The northern black-throated trogon is found on the Caribbean slope from northern Honduras south through Nicaragua and Costa Rica to Panama, and on the Pacific slope from central Costa Rica to Panama. Its range continues through Panama on both slopes into far northwestern Colombia's Chocó Department. It primarily inhabits humid primary forest, and from Costa Rica south adds mature secondary forest. In elevation it ranges from sea level to about 400 m in northern Central America, mostly to about 900 m but as high as 1200 m in Costa Rica, and mostly up to 750 m but as high as 1200 m in Panama.

==Behavior==

"Trogons and quetzals perch erectly with tail hanging downward, and they may remain motionless and quiet for protracted periods."
(emphasis in original)

===Movement===

The northern black-throated trogon is a year-round resident throughout its range, though it possibly moves downslope at times of heavy rain.

===Feeding===

The northern black-throated trogon feeds primarily on insects and also includes fruit in its diet. It typically feeds in the forest understory to mid-story. It usually captures insects and plucks fruit by sallying or hovering from a perch and returning to it or another perch to eat.
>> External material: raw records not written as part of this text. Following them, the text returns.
(* ===== verification/Prelude.v ===== *)
(** * Verification of the teaching kernels and thread programs: overview

    The repository collects material for learning operating systems.  Its
    programs are the JOS kernel of the 6.828 laboratories with its file server
    (src/xv6-rev11/lab6-net, the last and most complete of six laboratories),
    the xv6 kernel (src/xv6-rev11/expansion), and small programs with POSIX
    threads (src/threads-sema, src/threads-cv and their sibling directories).  This library models
    the parts of them listed below and proves what makes them correct.  This
    file is the prelude: machine integers, the monad of the models, its program
    logic, and the shared lemmas and tactics.

    ** How programs are modelled

    Words of [n] bits are elements of [Z] with the wrap-around written out
    ([u8], [u16], [u32], [s32]).  Code with state is a function in the monad
    [M S A] below: it returns ([Ok]), panics ([Panic]), never returns to its
    caller because it enters user mode or the idle loop ([Leave]), does
    something the C standard or the hardware leaves undefined ([Undef]), or
    exceeds the bound of a loop ([Diverge]).  [wp m Q s] says that [m] from [s]
    returns normally with [Q]; [wpe] also has a postcondition for [Leave].
    Both exclude the other outcomes, so every theorem stated with them is a
    theorem of total correctness: no panic, no undefined access, and loops
    that end within their bound.

    Bounds: a loop of the code that counts is a loop over the list of its
    indices.  A loop that tests a condition is [loop fuel]; the fuel is computed
    from the loop's own data (the number of pages of a range, the blocks of a
    file), and since running out is [Diverge] the [wp] theorems show that it is
    enough.  The string routines take their fuel as an argument and the theorems
    hold for every fuel beyond the length of the string.

    ** JOS memory (kern/pmap.c, kern/pmap.h, inc/mmu.h, inc/memlayout.h)

    Mem.v has byte-addressed memory, Mmu.v the address macros, Kstate.v the
    state of the kernel (physical memory, [pages], [envs], the lists, the TLB),
    Pmap.v every operation of pmap.c.  PmapRep.v states the abstract view: a map
    of page tables and a map from user pages to physical pages, with the exact
    reference count of every page.  PmapOps.v and PmapUser.v prove
    the operations against it; PmapThms.v has the contract: insertion and
    removal refine the update of the map, allocation and freeing are inverse,
    page_init establishes the invariant, user_mem_check is exact except for
    ranges that end at 2^32.

    ** JOS environments, scheduling and system calls (kern/env.c, kern/sched.c,
    kern/syscall.c, kern/trap.c)

    Env.v, Devices.v, Syscall.v and Trap.v translate the files.  EnvRep.v states
    the kernel invariant [kinv]: the abstract view of memory, a well-formed
    environment table and free list, and for each live environment its own
    directory.  EnvOps.v, EnvFree.v, EnvSched.v, SyscallMem.v and SyscallEnv.v
    prove that the operations keep it; KernelThms.v has the contracts, each
    applied to the state of KernelExample.v.  Freeing an environment returns
    every page it holds, a system call reports every error without changing the
    mappings, messages reach a waiting receiver, and the scheduler is round
    robin.  Two theorems show defects: a receiver that wants no page gets one at
    UTOP, and sys_cputs reads one byte too many.

    UserMem.v and KernelLoop.v put the pieces together: a step of
    the system is a store of the running user program or a trap with any
    registers, and [sys_inv] is the invariant of all reachable states.
    SystemThms.v: under any user program no trap makes the kernel panic, hang or
    do something undefined, except through the calls that [trap_ok] names, and
    user stores stay inside the user's own pages.  The last theorem is one of
    the exceptions, a page fault frame that the kernel checks only in part.

    ** JOS fork in the user library (lib/fork.c, lib/pgfault.c)

    UserFork.v has fork, duppage, the page fault handler and
    set_pgfault_handler as programs of the running environment over the models
    of the system calls; they read the page tables through the window at UVPT
    as the hardware translates it.  UserForkOk.v has what an environment sees of
    its own tables, duppage and the loop, UserForkBody.v fork as a whole and the
    handler, all proved from the contracts of the calls.
    UserForkThms.v: the child has a snapshot of the parent, a store to a page
    that is not shared faults in both, and the handler then makes a private copy
    that nobody else notices.  The bound of the loop is the number of pages it
    visits and one more.  No other environment runs in between, and fork's own
    stack is not in the memory of the model, so that the faults it takes on it
    are not part of it.

    ** JOS strings (lib/string.c)

    LibString.v has all the routines, LibStringThms.v what they compute; memmove
    is shown equal to a reference copy on every overlap and alignment.

    ** JOS formatted output and symbol lookup (lib/printfmt.c, lib/printf.c,
    lib/fprintf.c, kern/printf.c, kern/kdebug.c)

    Printfmt.v has the formatter over any putch, and the four functions that use
    it.  PrintfmtOut.v shows that formatting is calling putch on a text that
    depends only on the format and the arguments, so that each user of the
    formatter needs one lemma about its putch.  The recursion of the conversion
    e has depth two because the formats it uses have no such conversion; 64
    digits are enough for 64-bit numbers.  Kdebug.v has the symbol lookup and the
    correctness of its search.  TextThms.v: printing to memory stays in the
    buffer, a printed number is read back by strtol, the console gets the text
    in order, and the search finds the entry that contains the address; two of
    the functions return a wrong count and the search is wrong for entries at
    adjacent addresses.

    ** JOS file server (fs/fs.c, fs/bc.c, fs/ide.c, fs/serv.c)

    Fs.v has the block cache, which reads blocks on page faults, and the file
    system on it; Serv.v the requests.  FsCache.v shows that the cache is
    transparent: clients see one flat memory.  FsFile.v, FsIo.v and
    FsTrunc.v prove the bitmap, the block map, reading and writing, and
    truncation on that memory.  FsThms.v has the contracts: a write is read back,
    other files keep their bytes, shrinking frees exactly the blocks beyond the
    end, fs_sync puts the cache on the disk, and a full disk corrupts the
    indirect block pointer.

    ** xv6 log and file system (expansion/log.c, bio.c, memide.c, sleeplock.c,
    fs.c)

    Xv6Log.v has the buffer cache, the disk as the sequence of blocks written to
    it, and the log.  Xv6Cache.v proves the cache, Xv6Crash.v the exact writes
    of the log operations, Xv6Recover.v what a boot after a crash makes of any
    prefix of them, Xv6Txn.v operations inside a transaction and the
    reservations of concurrent calls.  Xv6Fs.v translates fs.c and Xv6Alloc.v
    proves the block allocator.  Xv6Thms.v: transactions are atomic under a crash
    at any block write and any number of crashes during recovery; recovery can
    be repeated; calls within their reservation find room in the header, but not
    with the log length of mkfs; balloc and bfree change exactly one bit.

    ** xv6 memory (expansion/kalloc.c, vm.c, memlayout.h)

    Xv6Vm.v has the page allocator, whose list runs through the free pages, and
    the operations on page tables, on physical memory by bytes.  Xv6VmRep.v
    states the abstract view, a list of free pages beside an address space with
    its tables and frames; Xv6VmOps.v and Xv6VmUser.v prove the operations,
    every branch that runs out of memory included.  The fuel of the loops is the
    number of pages of the range, and two more rounds.  Xv6MemThms.v: copyuvm
    makes a private copy, freevm gives back exactly what the space holds,
    allocuvm adds pages of zeros, copyout writes through the page table, and no
    path loses a page.

    ** xv6 processes (expansion/proc.c)

    Xv6Proc.v has the process table and the steps of fork, exit, wait, kill,
    growproc, sleep, wakeup, yield and the scheduler, which interleave freely.
    It sees memory through the class [Vm] with the laws [VmLaws]; Xv6ProcVm.v
    proves the laws for Xv6Vm.v.  Xv6ProcTree.v has the invariant of the table
    (parents, children in the making, sleepers in wait), Xv6ProcInv.v the
    invariant of the pages and that every step keeps both.  Xv6ProcThms.v: no
    interleaving loses, shares or frees a page twice or panics; a process in
    wait never misses a zombie; fork is exact.  Two theorems show defects: kill
    of pid 0 marks an unused slot, and a process that gives back all its memory
    makes its next fork panic.  A call into vm.c is one step, and the table that
    userinit leaves is the initial state.

    ** xv6 pipes (expansion/pipe.c; sleep, wakeup and kill of proc.c; spinlock.c)

    Xv6Pipe.v has one pipe and any number of processes, each a program counter
    in the code of pipewrite, piperead, pipeclose, kill, sleep or wakeup; a step
    is one test, assignment or lock operation, and the processes interleave
    freely.  It proves who holds which lock, and that the ring buffer is the
    queue of the bytes written and not yet read.  It also proves that a
    sleeping process still has its reason to sleep or is owed a wakeup by the
    holder of p->lock.  PipeThms.v: bytes come out in order and the locks never
    panic; no wakeup is lost if nobody is killed; a killed writer can leave a
    reader asleep for good.  A killed process goes on with its calls in the
    model, where the kernel would end it on its way to user mode.

    ** xv6 console (expansion/console.c)

    Xv6Console.v has the line editor consoleintr and consoleread on the ring of
    128 bytes with its three wrapping indices, a system of the keyboard and any
    number of readers, and the specification, a queue of finished lines and a
    line under edit, with the simulation.  Xv6ConsoleThms.v:
    the system refines the specification, the screen shows the text, and no
    reader sleeps over bytes it could read.  The loop that erases a line has
    INPUT_BUF rounds, as many as the ring has bytes.

    ** xv6 shell (the parser of expansion/sh.c)

    ShParse.v has the recursive descent parser on a line of bytes, its tree with
    the positions of the words, and nulterminate.  Every loop and recursive call
    takes a token, so the length of the line bounds them.  ShGrammar.v has the
    tokens of a line, the grammar as an inductive relation and that the parser
    accepts exactly its lines.  ShThms.v: parsecmd builds the one tree the
    grammar gives, the tree is well formed, its words are C strings in the
    buffer, and parsing inverts printing.

    ** xv6 user programs (expansion/grep.c, expansion/umalloc.c)

    Grep.v has the matcher and the loop over the lines; the fuel of the loops is
    the number of bytes and pieces of the input, each round takes one.  Umalloc.v
    has malloc and free on headers by address, with sbrk as the kernel computes
    it; addresses count units of 8 bytes and an unaligned end of the process is
    [Undef].  The list is circular, so free and malloc search at most once
    around it, malloc once more behind morecore.  UserThms.v: grep prints the
    lines in the language of the pattern but loses lines that arrive in pieces;
    malloc and free keep the heap partitioned into merged free blocks and
    disjoint blocks in use, and sizes near 2^32 and above 2^31 are mishandled.

    ** lwIP checksum (lab6-net/net/lwip/core/ipv4/inet_chksum.c)

    Chksum.v has the three variants and the sums over chains of buffers, and the
    algebra of one's complement sums: [same] is equality modulo 65535 that keeps
    the two zeros apart, and sums can be rewritten with it.  NetThms.v: all
    variants compute the sum of RFC 1071, a chain has the sum of its bytes, and
    a stored checksum verifies.

    ** Programs with threads (src/threads-sema, include/common_threads.h)

    Threads.v has threads as resumptions over shared semaphores and variables,
    every load and store a step of its own, and the step relation [cstep] that
    interleaves them.  Dining.v, RwLock.v and ProdCons.v translate three
    programs and prove an invariant of all their interleavings, with a measure.
    ThreadsThms.v: the philosophers finish and the variant with the other fork
    order can deadlock; the readers-writer lock excludes and its program ends
    with the right counter; the bounded buffer is a queue, never deadlocks and
    delivers everything.  The consumer's loop has a bound on its rounds; a
    consumer that would exceed it is stuck, which the theorem of progress
    excludes.

    ** Programs with condition variables (src/threads-cv/pc.c, pc_single_cv.c,
    threads-sema/zemaphore.h)

    CondVar.v has threads that sleep on condition variables: a signal wakes any
    one sleeper, and a configuration has a number of spurious wakeups still to
    come, over which the theorems quantify.  CvProdCons.v
    has the bounded buffer, Zemaphore.v the semaphore made from a mutex and a condition variable, each with an invariant of all
    interleavings and a measure.  CvThms.v: with two condition variables the
    buffer delivers everything and ends, with one it can deadlock; the semaphore
    refines the counting semaphore and loses no wakeup.

    ** Not modelled

    Hardware beyond memory, TLB, disk blocks and descriptor rings (device
    registers, interrupt controllers, boot code, assembly); the self tests
    (check_page and the like) and mem_init's boot sequence; more than
    one CPU inside the JOS kernel, which its big lock excludes.  Of JOS the rest of
    the user library (file descriptors, pipes, spawn), the user programs and the
    network server with the rest of lwIP.  Of xv6 the loading of programs and of
    segment and page table registers (exec.c, loaduvm, seginit, switchuvm beyond
    its tests), context switches, traps, file descriptors and system calls, the
    devices behind the console, the part of the shell that runs the commands,
    the other user programs, and mkfs.  Of the thread programs the small
    demonstrations of thread creation, joining and compare-and-swap.  The earlier laboratories (lab1 to
    lab5), which lab6-net contains, the other tutorial kernel (hurlex-doc) and
    the BPF scripts. *)
From Stdlib Require Export ZArith Lia.
From stdpp Require Export base numbers list gmap strings.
It has been observed following troops of Central American squirrel monkeys (Saimiri oerstedii), apparently to capture prey disturbed by them.

===Breeding===

Most of the information about the northern black-throated trogon's breeding biology comes from Costa Rica. Its breeding season begins with nest cavity excavation as early as mid-February; egg laying can be as late as June and July near sea level. Both members of a pair excavate a nest cavity in a decaying tree or stump, siting it as high as 6 m above the ground. They make no nest but can leave some wood chips at the cavity bottom. The clutch is two slightly glossy white eggs. Both parents incubate the clutch, typically the male for much of the day and the female at night. The incubation period is about 18 days and fledging occurs 14 to 15 days after hatch. Both parents provision and brood the nestlings.

===Vocalization===

The northern black-throated trogon's song is "low, weak, mellow notes delivered in series of two or three, sometimes four, rarely up to six notes: cow cow or cow cow cow". The species' call is a "churr".

==Status==

The IUCN follows HBW taxonomy and so has assessed the undivided black-throated trogon rather than separately assessing the northern black-throated trogon.